Could you transcribe all of the data word for word?

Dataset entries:
+ + + +

(* ===== verification/TrackingOffboarding.v ===== *)
(** * Emptying a deleted tenant out of the tracking store:
    services/notebook_tracking_gateway/offboarding.py

    Searches go page by page while the server names a next page; each page is
    one answer of the tracking server, so the answers still to come bound the
    pages. *)

From stdpp Require Import base strings list gmap.
From Stdlib Require Import ZArith Lia.
From S2P Require Import Prelude PyText PyNum PyJson Tenancy SqlBinding TrackingGateway TrackingUploads.

Local Open Scope string_scope.

#[local] Arguments uuid_str : simpl never.
#[local] Arguments uuid_parse : simpl never.

Definition _EXPERIMENT_PAGE : Z := 1000.
Definition _MODEL_PAGE : Z := 1000.
Definition _LOGGED_MODEL_PAGE : Z := 100.

(** [for x in v], [v.get(k)] and [v[k]] of a JSON value. *)
Definition py_iter (v : json) : res (list json) :=
  match v with
  | JList l => Ok l
  | JDict d => Ok (map (λ kv, JStr kv.1) d)
  | JStr s => Ok (map (λ c, JStr (String c "")) (String.list_ascii_of_string s))
  | _ => Err TypeError
  end.
Definition py_get (k : string) (v : json) : res json := match v with JDict d => Ok (jget k d) | _ => Err AttributeError end.
Definition py_item (k : string) (v : json) : res json :=
  match v with JDict d => or_raise KeyError (dict_lookup k d) | _ => Err TypeError end.

Record tracking := { t_up : upstream; t_store : astore }.
Definition at_up {A} (m : M upstream A) : M tracking A := zoom t_up (λ u s, {| t_up := u; t_store := t_store s |}) m.
Definition at_store {A} (m : M astore A) : M tracking A := zoom t_store (λ a s, {| t_up := t_up s; t_store := a |}) m.

Definition _call (method e : string) (message : option dict) (absent_ok : bool) : M tracking dict :=
  a ← at_up (if bool_decide (method = "GET") then call_upstream method e (default [] message) None
             else call_upstream method e [] message);
  if Z.eqb a.1 404 && absent_ok then mret [] else
  if negb (Z.eqb a.1 200) then raise OffboardingError else
  mret (match a.2 with JDict d => d | _ => [] end).

(** The items a page keeps, by [keep]; one exception ends the listing. *)
Fixpoint collect {A} (keep : json → res (option A)) (l : list json) : res (list A) :=
  match l with
  | [] => Ok []
  | v :: r => x ← keep v; rest ← collect keep r; Ok (match x with Some x => x :: rest | None => rest end)
  end.

Definition items (k : string) (data : dict) : res (list json) :=
  match dict_lookup k data with Some v => py_iter v | None => Ok [] end.
Definition page_token (token : json) : dict := if truthy token then [("page_token", token)] else [].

+ + + +

### Response area
(* ===== verification/TrackingOffboarding.v ===== *)
(** * Emptying a deleted tenant out of the tracking store:
    services/notebook_tracking_gateway/offboarding.py

    Searches go page by page while the server names a next page; each page is
    one answer of the tracking server, so the answers still to come bound the
    pages. *)

From stdpp Require Import base strings list gmap.
From Stdlib Require Import ZArith Lia.
From S2P Require Import Prelude PyText PyNum PyJson Tenancy SqlBinding TrackingGateway TrackingUploads.

Local Open Scope string_scope.

#[local] Arguments uuid_str : simpl never.
#[local] Arguments uuid_parse : simpl never.

Definition _EXPERIMENT_PAGE : Z := 1000.
Definition _MODEL_PAGE : Z := 1000.
Definition _LOGGED_MODEL_PAGE : Z := 100.

(** [for x in v], [v.get(k)] and [v[k]] of a JSON value. *)
Definition py_iter (v : json) : res (list json) :=
  match v with
  | JList l => Ok l
  | JDict d => Ok (map (λ kv, JStr kv.1) d)
  | JStr s => Ok (map (λ c, JStr (String c "")) (String.list_ascii_of_string s))
  | _ => Err TypeError
  end.
Definition py_get (k : string) (v : json) : res json := match v with JDict d => Ok (jget k d) | _ => Err AttributeError end.
Definition py_item (k : string) (v : json) : res json :=
  match v with JDict d => or_raise KeyError (dict_lookup k d) | _ => Err TypeError end.

Record tracking := { t_up : upstream; t_store : astore }.
Definition at_up {A} (m : M upstream A) : M tracking A := zoom t_up (λ u s, {| t_up := u; t_store := t_store s |}) m.
Definition at_store {A} (m : M astore A) : M tracking A := zoom t_store (λ a s, {| t_up := t_up s; t_store := a |}) m.

Definition _call (method e : string) (message : option dict) (absent_ok : bool) : M tracking dict :=
  a ← at_up (if bool_decide (method = "GET") then call_upstream method e (default [] message) None
             else call_upstream method e [] message);
  if Z.eqb a.1 404 && absent_ok then mret [] else
  if negb (Z.eqb a.1 200) then raise OffboardingError else
  mret (match a.2 with JDict d => d | _ => [] end).

(** The items a page keeps, by [keep]; one exception ends the listing. *)
Fixpoint collect {A} (keep : json → res (option A)) (l : list json) : res (list A) :=
  match l with
  | [] => Ok []
  | v :: r => x ← keep v; rest ← collect keep r; Ok (match x with Some x => x :: rest | None => rest end)
  end.

Definition items (k : string) (data : dict) : res (list json) :=
  match dict_lookup k data with Some v => py_iter v | None => Ok [] end.
Definition page_token (token : json) : dict := if truthy token then [("page_token", token)] else [].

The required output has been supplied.